Reversible voltammograms and a Pourbaix diagram for a protein tyrosine radical

Reversible voltammograms and a voltammetry half-wave potential versus solution pH diagram are described for a protein tyrosine radical. This work required a de novo designed tyrosine-radical protein displaying a unique combination of structural and electrochemical properties. The alpha Y-3 protein is structurally stable across a broad pH range. The redox-active tyrosine Y32 resides in a desolvated and well-structured environment. Y32 gives rise to reversible square-wave and differential pulse voltammograms at alkaline pH. The formal potential of the Y32-O-center dot/Y32-OH redox couple is determined to 918 +/- 2 mV versus the normal hydrogen electrode at pH 8.40 +/- 0.01. The observation that Y32 gives rise to fully reversible voltammograms translates into an estimated lifetime of >= 30 ms for the Y32-O-center dot state. This illustrates the range of tyrosine-radical stabilization that a structured protein can offer. Y32 gives rise to quasireversible square-wave and differential pulse voltammograms at acidic pH. These voltammograms represent the Y32 species at the upper edge of the quasirevesible range.
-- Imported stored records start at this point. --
Lemma LoopUser_addFrame_ordered (u u' : LoopUser) (g g' : Global)
    (env : AddFrameEnv) (packet : QByteArray) :
  QMultiMap_ordered (qmPackets u) ->
  LoopUser_addFrame u g env packet = Some (u', g') ->
  QMultiMap_ordered (qmPackets u').
Proof.
  intros Hs. unfold LoopUser_addFrame.
  assert (Hins := QMultiMap_insert_ordered (schedule_key u g env) packet _ Hs).
  destruct (dropped g env); [intros [= <- _]; exact Hs|].
  destruct (100 <? _); [destruct (ao g); [destruct (QByteArray_at packet 0)|]|];
    try discriminate; intros [= <- _]; exact Hins.
Qed.

Lemma LoopUser_fetchFrames_ordered (u : LoopUser) (g : Global)
    (clock_cmp clock_restart : Z) :
  QMultiMap_ordered (qmPackets u) ->
  QMultiMap_ordered (qmPackets (fst (LoopUser_fetchFrames u g clock_cmp clock_restart))).
Proof.
  intros Hs. unfold LoopUser_fetchFrames.
  destruct (ao g) as [out|]; [|exact Hs].
  destruct (QMultiMap_isEmpty (qmPackets u)); [exact Hs|].
  rewrite (fetch_loop_spec _ _ _ out Hs). cbn [fst qmPackets set_qetLastFetch set_qmPackets].
  apply QMultiMap_ordered_filter. exact Hs.
Qed.

(** ** More on the frame path *)

Lemma msgType_of_range (x : Z) : 0 <= msgType_of x < 8.
Proof.
  unfold msgType_of. change 7 with (Z.ones 3). rewrite Z.land_ones by lia.
  apply Z.mod_pos_bound. lia.
Qed.

Lemma decode_frame_from (user : string) (data : QByteArray) :
  frame_from user (decode_frame user data).
Proof.
  unfold decode_frame, frame_from.
  destruct (pds_next data) as [msgFlags after_flags].
  destruct (pds_read_int after_flags) as [iSeq payload]. cbn.
  split; [reflexivity|apply msgType_of_range].
Qed.

Lemma addFrameToBuffer_sink_after (out : AudioOutput) (f : BufferedFrame) :
  addFrameToBuffer out (bf_user f) (bf_data f) (bf_seq f) (bf_type f)
  = sink_after out [f].
Proof. destruct f. reflexivity. Qed.
Lemma emits_dedup_part (document_id : Z) (token : string) (part_id : Z) :
  emits (dedup_part server document_id token tt part_id)
    (fun past o rs =>
       ((∃ u, o = Returned u)
        ∧ dedup_turn server document_id token past part_id rs) ∨
       (∃ h, o = Halted h ∧ dedup_stop document_id token part_id h rs)).
Proof.
  unfold dedup_part. eapply emits_weaken.
  - apply emits_bind; [apply emits_get_lines|]. intros ls.
    apply emits_bind; [apply emits_engine|]. intros to_delete.
    instantiate (1 := fun to_delete _ o rs =>
      written (to_delete = [])
        (delete_request document_id part_id to_delete token)
        (recalculate_request document_id part_id token) o rs).
    destruct to_delete as [|x to_delete].
    + eapply emits_weaken; [apply emits_print|].
      intros ? ? ? [-> ->]. left. eauto.
    + eapply emits_weaken.
      * apply emits_bind; [apply emits_print|]. intros u.
        apply (emits_write_pair
                 (delete_request document_id part_id (x :: to_delete) token)
                 (recalculate_request document_id part_id token) _ _ tt);
          [apply sends_one_bulk_delete_lines
          |apply sends_one_recalculate_ordering].
      * intros past o rs [(h & _ & [=] & _)
                         |([] & r1 & r2 & -> & [_ ->] & H)].
        right. split; [done|].
        destruct H as [[-> ->]|[-> [->| ->]]]; [by left|right..]; eauto.
  - intros past o rs
      [(h & -> & -> & Hh & _)
      |(ls & r1 & r2 & -> & (-> & _ & Hls) & H)].
    { right. exists h. split; [done|]. left. split; [congruence|done]. }
    destruct (Hls ls eq_refl) as (d & Hd & ->).
    destruct H as [(h & -> & -> & Hh & _)
                  |(ids & r3 & r4 & -> & (-> & _ & Hout) & H)].
    { right. exists h. split; [done|]. left. split; [congruence|done]. }
    specialize (Hout ids eq_refl).
    destruct H as [(-> & -> & Ho)
                  |(Hne & [[-> ->]|[-> [Ho| ->]]])].
    + left. split; [done|]. by exists d, [], [].
    + right. eexists. split; [done|]. right. split; [done|].
      exists ids. split; [done|]. by left.
    + left. split; [done|]. exists d, ids, ids.
      repeat split; [done..|]. by destruct ids.
    + right. eexists. split; [done|]. right. split; [done|].
      exists ids. split; [done|]. by right.
Qed.
Set Default Proof Using "Type".

(** A JavaScript string is a sequence of 16-bit code units. *)
Abbreviation jsstring := (list N).

(* ===================================================================== *)
(** * JavaScript strings                                                  *)
(* ===================================================================== *)

Module JsString.

(** An ASCII literal of the source, as code units. *)
Definition lit (s : string) : jsstring :=
  map N_of_ascii (list_ascii_of_string s).

(** U+2014 EM DASH, which the script's messages contain. *)
Definition emdash : N := 8212.

(** Truthiness of a string: only [''] is falsy. *)
Definition truthy (s : jsstring) : bool :=
  match s with [] => false | _ :: _ => true end.

(** [a || b] on strings. *)
Definition or_else (a b : jsstring) : jsstring :=
  if truthy a then a else b.

(** [o || d] where [o] may be [undefined] (a missing [data-*] attribute,
    [getAttribute] returning [null]). *)
Definition or_default (o : option jsstring) (d : jsstring) : jsstring :=
  match o with
  | Some s => or_else s d
  | None => d
  end.

(** WhiteSpace and LineTerminator code units of ECMAScript: what
    [String.prototype.trim] strips and what [\s] matches. *)
Definition isSpace (c : N) : bool :=
  (   (9 <=? c) && (c <=? 13)            (* TAB LF VT FF CR *)
   || (c =? 32)                          (* SPACE *)
   || (c =? 160)                         (* NO-BREAK SPACE *)
   || (c =? 5760)                        (* U+1680 *)
   || ((8192 <=? c) && (c <=? 8202))     (* U+2000 .. U+200A *)
   || (c =? 8232) || (c =? 8233)         (* U+2028 U+2029 *)
   || (c =? 8239)                        (* U+202F *)
   || (c =? 8287)                        (* U+205F *)
   || (c =? 12288)                       (* U+3000 *)
   || (c =? 65279))%N.                   (* U+FEFF *)

Fixpoint trimStart (s : jsstring) : jsstring :=
  match s with
  | c :: s' => if isSpace c then trimStart s' else s
  | [] => []
  end.

Definition trimEnd (s : jsstring) : jsstring :=
  rev (trimStart (rev s)).

Definition trim (s : jsstring) : jsstring :=
  trimEnd (trimStart s).

Fixpoint startsWith (pat s : jsstring) : bool :=
  match pat, s with
  | [], _ => true
  | p :: pat', c :: s' => (p =? c)%N && startsWith pat' s'
  | _ :: _, [] => false
  end.

(** [s.includes(pat)] *)
Fixpoint includes (s pat : jsstring) : bool :=
  startsWith pat s ||
  match s with
  | [] => false
  | _ :: s' => includes s' pat
  end.

(** ** [String(n)] for a non-negative integer *)

Fixpoint digits (u : Decimal.uint) : jsstring :=
  match u with
  | Nil => []
  | D0 u => 48%N :: digits u
  | D1 u => 49%N :: digits u
  | D2 u => 50%N :: digits u
  | D3 u => 51%N :: digits u
  | D4 u => 52%N :: digits u
  | D5 u => 53%N :: digits u
  | D6 u => 54%N :: digits u
  | D7 u => 55%N :: digits u
  | D8 u => 56%N :: digits u
  | D9 u => 57%N :: digits u
  end.

Definition ofNat (n : N) : jsstring := digits (N.to_uint n).

(** ** [encodeURIComponent] *)

Definition isAlnum (c : N) : bool :=
  (   ((48 <=? c) && (c <=? 57))
   || ((65 <=? c) && (c <=? 90))
   || ((97 <=? c) && (c <=? 122)))%N.

(** uriMark: [- _ . ! ~ * ' ( )] *)
Definition isMark (c : N) : bool :=
  existsb (N.eqb c) [45; 95; 46; 33; 126; 42; 39; 40; 41]%N.

Definition isUnreserved (c : N) : bool := isAlnum c || isMark c.

Definition isHighSurrogate (c : N) : bool := ((55296 <=? c) && (c <=? 56319))%N.
Definition isLowSurrogate (c : N) : bool := ((56320 <=? c) && (c <=? 57343))%N.

Definition codePoint (hi lo : N) : N :=
  ((hi - 55296) * 1024 + (lo - 56320) + 65536)%N.

Definition utf8 (cp : N) : list N :=
  if (cp <? 128)%N then [cp]
  else if (cp <? 2048)%N then
    [N.lor 192 (N.shiftr cp 6); N.lor 128 (N.land cp 63)]
  else if (cp <? 65536)%N then
    [N.lor 224 (N.shiftr cp 12);
     N.lor 128 (N.land (N.shiftr cp 6) 63);
     N.lor 128 (N.land cp 63)]
  else
    [N.lor 240 (N.shiftr cp 18);
     N.lor 128 (N.land (N.shiftr cp 12) 63);
     N.lor 128 (N.land (N.shiftr cp 6) 63);
     N.lor 128 (N.land cp 63)].

Definition hexDigit (d : N) : N :=
  if (d <? 10)%N then (48 + d)%N else (55 + d)%N.

(** One octet as [%XX], upper-case. *)
Definition percent (b : N) : jsstring :=
  [37%N; hexDigit (N.shiftr b 4); hexDigit (N.land b 15)].

Definition escapeOctets (bs : list N) : jsstring :=
  concat (map percent bs).

(** [None] stands for the [URIError] that the built-in throws on an
    unpaired surrogate. *)
Fixpoint encodeURIComponent (s : jsstring) : option jsstring :=
  match s with
  | [] => Some []
  | c :: rest =>
    if isUnreserved c then
      option_map (cons c) (encodeURIComponent rest)
    else if isHighSurrogate c then
      match rest with
      | d :: rest' =>
        if isLowSurrogate d then
          option_map (app (escapeOctets (utf8 (codePoint c d))))
                     (encodeURIComponent rest')
        else None
      | [] => None
      end
    else if isLowSurrogate c then None
    else
      option_map (app (escapeOctets (utf8 c))) (encodeURIComponent rest)
  end.

(** [String.prototype.isWellFormed]: no unpaired surrogate. *)
Fixpoint isWellFormed (s : jsstring) : bool :=
  match s with
  | [] => true
  | c :: rest =>
    if isHighSurrogate c then
      match rest with
      | d :: rest' => isLowSurrogate d && isWellFormed rest'
      | [] => false
      end
    else negb (isLowSurrogate c) && isWellFormed rest
  end.

(** [String.prototype.toWellFormed], which is also the conversion to a
    scalar-value string that the platform applies where an interface
    takes a [USVString]: every unpaired surrogate becomes U+FFFD. *)
Fixpoint toWellFormed (s : jsstring) : jsstring :=
  match s with
  | [] => []
  | c :: rest =>
    if isHighSurrogate c then
      match rest with
      | d :: rest' =>
        if isLowSurrogate d then c :: d :: toWellFormed rest'
        else 65533%N :: toWellFormed rest
      | [] => [65533%N]
      end
    else if isLowSurrogate c then 65533%N :: toWellFormed rest
    else c :: toWellFormed rest
  end.

End JsString.

Export JsString(lit).

(** Literals, [trim] and the matcher stay folded when a handler is
    simplified. *)
Arguments JsString.lit : simpl never.
Arguments JsString.trim : simpl never.
Arguments JsString.includes : simpl never.

(* ===================================================================== *)
(** * Regular expressions                                                 *)
(* ===================================================================== *)

(** The script has one regular expression, [/^\S+@\S+\.\S+$/], used with
    [test].  It has no captures, look-around or back-references, so [test]
    with both anchors decides membership of the whole string in a regular
    language; the matcher below does that by derivatives. *)

Module Regex.

Inductive re : Type :=
| Void                          (* matches nothing *)
| Eps                           (* the empty string *)
| Class (p : N -> bool)         (* one code unit satisfying [p] *)
| Cat (r1 r2 : re)
| Alt (r1 r2 : re)
| Star (r : re).

(** [r+] *)
Definition Plus (r : re) : re := Cat r (Star r).

(** A literal code unit. *)
Definition Chr (c : N) : re := Class (N.eqb c).

Fixpoint nullable (r : re) : bool :=
  match r with
  | Void => false
  | Eps => true
  | Class _ => false
  | Cat r1 r2 => nullable r1 && nullable r2
  | Alt r1 r2 => nullable r1 || nullable r2
  | Star _ => true
  end.

Fixpoint deriv (c : N) (r : re) : re :=
  match r with
  | Void => Void
  | Eps => Void
  | Class p => if p c then Eps else Void
  | Cat r1 r2 =>
    if nullable r1 then Alt (Cat (deriv c r1) r2) (deriv c r2)
    else Cat (deriv c r1) r2
  | Alt r1 r2 => Alt (deriv c r1) (deriv c r2)
  | Star r1 => Cat (deriv c r1) (Star r1)
  end.

(** [/^r$/.test(s)] *)
Fixpoint test (r : re) (s : jsstring) : bool :=
  match s with
  | [] => nullable r
  | c :: s' => test (deriv c r) s'
  end.

(** The language of an expression, for stating what [test] decides. *)
Inductive lang : re -> jsstring -> Prop :=
| L_eps : lang Eps []
| L_class p c : p c = true -> lang (Class p) [c]
| L_cat r1 r2 s1 s2 : lang r1 s1 -> lang r2 s2 -> lang (Cat r1 r2) (s1 ++ s2)
| L_alt_l r1 r2 s : lang r1 s -> lang (Alt r1 r2) s
| L_alt_r r1 r2 s : lang r2 s -> lang (Alt r1 r2) s
| L_star_nil r : lang (Star r) []
| L_star_cons r s1 s2 : lang r s1 -> lang (Star r) s2 -> lang (Star r) (s1 ++ s2).

(** [\S] *)
Definition nonSpace : re := Class (fun c => negb (JsString.isSpace c)).

(** [/^\S+@\S+\.\S+$/]; 64 is [@], 46 is [.] *)
Definition emailPattern : re :=
  Cat (Plus nonSpace)
      (Cat (Chr 64)
           (Cat (Plus nonSpace)
                (Cat (Chr 46)
                     (Plus nonSpace)))).

End Regex.

Arguments Regex.test : simpl never.

(* ===================================================================== *)
(** * Handlers as state transformers that may throw                       *)
(* ===================================================================== *)

Module Js.

Inductive error : Type :=
| TypeError   (* a property read or a call on [null]; a rejected [fetch] *)
| URIError.   (* [encodeURIComponent] on an unpaired surrogate *)

(** The result of running a piece of script on a state [St]: it returns a
    value, or it throws; either way the mutations done so far stay. *)
Inductive result (St A : Type) : Type :=
| Ok (a : A) (s : St)
| Throw (e : error) (s : St).
Arguments Ok {St A} a s.
Arguments Throw {St A} e s.

Definition M (St A : Type) : Type := St -> result St A.

Definition ret {St A} (a : A) : M St A := fun s => Ok a s.

Definition bind {St A B} (m : M St A) (k : A -> M St B) : M St B :=
  fun s =>
    match m s with
    | Ok a s' => k a s'
    | Throw e s' => Throw e s'
    end.

Definition throw {St A} (e : error) : M St A := fun s => Throw e s.

Definition gets {St A} (f : St -> A) : M St A := fun s => Ok (f s) s.
Definition modify {St} (f : St -> St) : M St unit := fun s => Ok tt (f s).

(** Dereferencing the result of [querySelector]: a [TypeError] on [null]. *)
Definition deref {St A} (f : St -> option A) : M St A :=
  fun s =>
    match f s with
    | Some a => Ok a s
    | None => Throw TypeError s
    end.

(** [try { body } catch (err) { handler }] *)
Definition try_catch {St A} (body : M St A) (handler : error -> M St A) : M St A :=
  fun s =>
    match body s with
    | Ok a s' => Ok a s'
    | Throw e s' => handler e s'
    end.

Definition when {St} (b : bool) (m : M St unit) : M St unit :=
  if b then m else ret tt.

(** [xs.forEach((x, i) => f i x)] *)
Fixpoint forEach_from {St A} (i : nat) (xs : list A) (f : nat -> A -> M St unit)
  : M St unit :=
  match xs with
  | [] => ret tt
  | x :: xs' => bind (f i x) (fun _ => forEach_from (S i) xs' f)
  end.

Definition forEach {St A} (xs : list A) (f : nat -> A -> M St unit) : M St unit :=
  forEach_from 0 xs f.

(** The state a run ends in, whether it returned or threw. *)
Definition final {St A} (r : result St A) : St :=
  match r with
  | Ok _ s => s
  | Throw _ s => s
  end.

Definition returned {St A} (r : result St A) : bool :=
  match r with
  | Ok _ _ => true
  | Throw _ _ => false
  end.

End Js.

Declare Scope js_scope.
Delimit Scope js_scope with js.
Notation "'let*' x ':=' m 'in' k" := (Js.bind m (fun x => k))
  (at level 10, x name, m at level 100, k at level 200) : js_scope.
Notation "m ';;' k" := (Js.bind m (fun _ => k))
  (at level 100, k at level 200, right associativity) : js_scope.

(* ===================================================================== *)
(** * Mobile navigation (script.js, lines 14-35)                          *)
(* ===================================================================== *)

Module Nav.

(** What the two handlers read and write: the [aria-expanded] attribute of
    [#nav-toggle] ([None] inside: the attribute is not set), the inline
    [style.display] of [#site-nav], and the viewport width.  The outer
    [option] of an element is [querySelector]'s [null]. *)
Record State : Type := mkState {
  navToggle : option (option jsstring);
  nav : option jsstring;
  innerWidth : Z
}.

Definition set_aria_expanded (v : jsstring) (s : State) : State :=
  mkState (Some (Some v)) (nav s) (innerWidth s).

Definition set_display (v : jsstring) (s : State) : State :=
  mkState (navToggle s) (Some v) (innerWidth s).

(** [String(b)] *)
Definition ofBool (b : bool) : jsstring :=
  if b then lit "true" else lit "false".

Local Open Scope js_scope.

(** The click handler of [#nav-toggle] (lines 17-25). *)
Definition toggle_click : Js.M State unit :=
  let* aria := Js.deref navToggle in
  let expanded := bool_decide (aria = Some (lit "true")) in
  Js.modify (set_aria_expanded (ofBool (negb expanded)));;
  let* display := Js.deref nav in
  if bool_decide (display = lit "block") then
    Js.modify (set_display (lit ""))
  else
    Js.modify (set_display (lit "block")).

(** The click handler of each link of [#site-nav] (lines 29-34); [&&]
    does not read [nav] on a wide viewport. *)
Definition link_click : Js.M State unit :=
  let* w := Js.gets innerWidth in
  if (w <=? 980)%Z then
    let* display := Js.deref nav in
    if bool_decide (display = lit "block") then
      Js.modify (set_display (lit ""));;
      let* _ := Js.deref navToggle in
      Js.modify (set_aria_expanded (lit "false"))
    else Js.ret tt
  else Js.ret tt.

Inductive event : Type := ToggleClick | LinkClick.

Definition handle (e : event) : Js.M State unit :=
  match e with
  | ToggleClick => toggle_click
  | LinkClick => link_click
  end.

(** A sequence of clicks; a handler that throws ends its own event only,
    the page goes on with the state it left. *)
Definition run (es : list event) (s : State) : State :=
  fold_left (fun s e => Js.final (handle e s)) es s.

(** [aria-expanded] is ['true']; the panel has been given the inline
    display ['block']. *)
Definition expanded (s : State) : bool :=
  bool_decide (navToggle s = Some (Some (lit "true"))).
Definition shown (s : State) : bool :=
  bool_decide (nav s = Some (lit "block")).

(** The attribute and the panel agree. *)
Definition in_sync (s : State) : Prop := expanded s = shown s.

(** Both elements exist. *)
Definition wired (s : State) : bool :=
  bool_decide (is_Some (navToggle s)) && bool_decide (is_Some (nav s)).

(** A narrow page as it loads: the menu is collapsed. *)
Definition sample : State :=
  mkState (Some (Some (lit "false"))) (Some (lit "")) 390.

(** The same page when its markup says [aria-expanded="true"]. *)
Definition marked_expanded : State :=
  mkState (Some (Some (lit "true"))) (Some (lit "")) 390.

End Nav.

(* ===================================================================== *)
(** * Project filtering (script.js, lines 64-87 and 225-233)              *)
(* ===================================================================== *)

Module Filter.

(** A [.project] card: its [data-category] and the three inline style
    properties the script assigns. *)
Record Card : Type := mkCard {
  category : option jsstring;
  display : jsstring;
  opacity : jsstring;
  transitionDelay : jsstring
}.

(** A [.filter] button: its [data-filter] and whether it carries the class
    [active]. *)
Record Button : Type := mkButton {
  dataFilter : option jsstring;
  active : bool
}.

(** Callbacks handed to [requestAnimationFrame]: the arrow of line 73 for
    card [i], and the start-up arrow of lines 227-232. *)
Inductive frameCallback : Type :=
| FadeIn (i : nat)
| StartAnimations.

#[export] Instance frameCallback_eq_dec : EqDecision frameCallback.
Proof. solve_decision. Defined.
(** X10. The ansible version is read from the document only when it is
    needed: in a run that is past the confirmation and in which no command
    fails, a document in which [deployment['ansible']['version']] fails
    makes [_main] raise that exception after the rendering command (unless
    skipped) and [pip install --upgrade pip] have run, and before any other
    command. *)
Theorem ansible_version_is_read_after_pip_upgrade
    cli_args name w doc e res s :
  past_gate cli_args name w doc →
  get_path doc ["ansible"; "version"] = inl e →
  _main cli_args name (initial w) = (res, s) →
  no_failure (st_trace s) = true →
  res = Exn e
  ∧ st_trace s = rendering cli_args name
                 ++ [(pip_upgrade (quiet cli_args), true)].
Proof.
  intros (Hfile & Hload & Hinv & Hdir & Hname & Hc) Hv.
  revert res s. wp_start.
  destruct cli_args as [q cl ok dd sr st sp so spo ack dep].
  unfold present, str_at, rendering, render_cmd, pip_upgrade in *.
  unfold confirmed in Hc; cbn [auto_acknowledge cluster] in Hc.
  unfold _main, initial. wp_simpl.
  repeat wp_step.
  all: try (intros Hnf; cbv [no_failure forallb snd andb] in Hnf;
            discriminate Hnf).
  all: try (intros _; split; reflexivity).
  all: first [congruence | simpl in Hc; rewrite H, H0 in Hc; congruence].
Qed.

(** X11. For a deployment that has its inventory and its name, what
    [_main] itself writes is the banner, then, unless the run is
    acknowledged beforehand, the prompt with the confirmation word and
    what the mode is about to do, and [Phew! That was close!] when the
    answer is not the word; it writes nothing after that, however the run
    goes on. *)
Theorem main_writes_banner_and_prompt_only cli_args name w doc res s :
  os_path_exists ("deployments/" +:+ name +:+ ".yaml") w = true →
  yaml_load ("deployments/" +:+ name +:+ ".yaml") w = Some doc →
  present doc ["openshift"; "inventory_dir"] →
  os_path_isdir ("openshift/inventories/"
                 +:+ str_at doc ["openshift"; "inventory_dir"]) w = true →
  present doc ["name"] →
  _main cli_args name (initial w) = (res, s) →
  st_out s = main_output cli_args doc w.
Proof.
  intros Hfile Hload Hinv Hdir Hname. revert res s. wp_start.
  destruct cli_args as [q cl ok dd sr st sp so spo ack dep].
  unfold present, str_at in *.
  unfold _main, initial. wp_simpl.
  wp_run_all.
  all: unfold main_output; cbn [auto_acknowledge cluster]; try reflexivity.
  all: repeat match goal with
    | Hw : io_get_confirmation_word _ = _ |- _ => rewrite Hw
    | Hi : input _ _ = _ |- _ => rewrite Hi
    | He : String.eqb _ _ = _ |- _ => rewrite He
    end; reflexivity.
Qed.

End Reads.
The square-wave net potential closely approximates the formal potential of the Y32-O center dot/Y32-OH redox couple to 1,070 +/- 1 mV versus the normal hydrogen electrode at pH 5.52 +/- 0.01. The differential pulse voltammetry half-wave potential of the Y32-O-center dot/Y32-OH redox pair is measured between pH 4.7 and 9.0. These results are described and analyzed.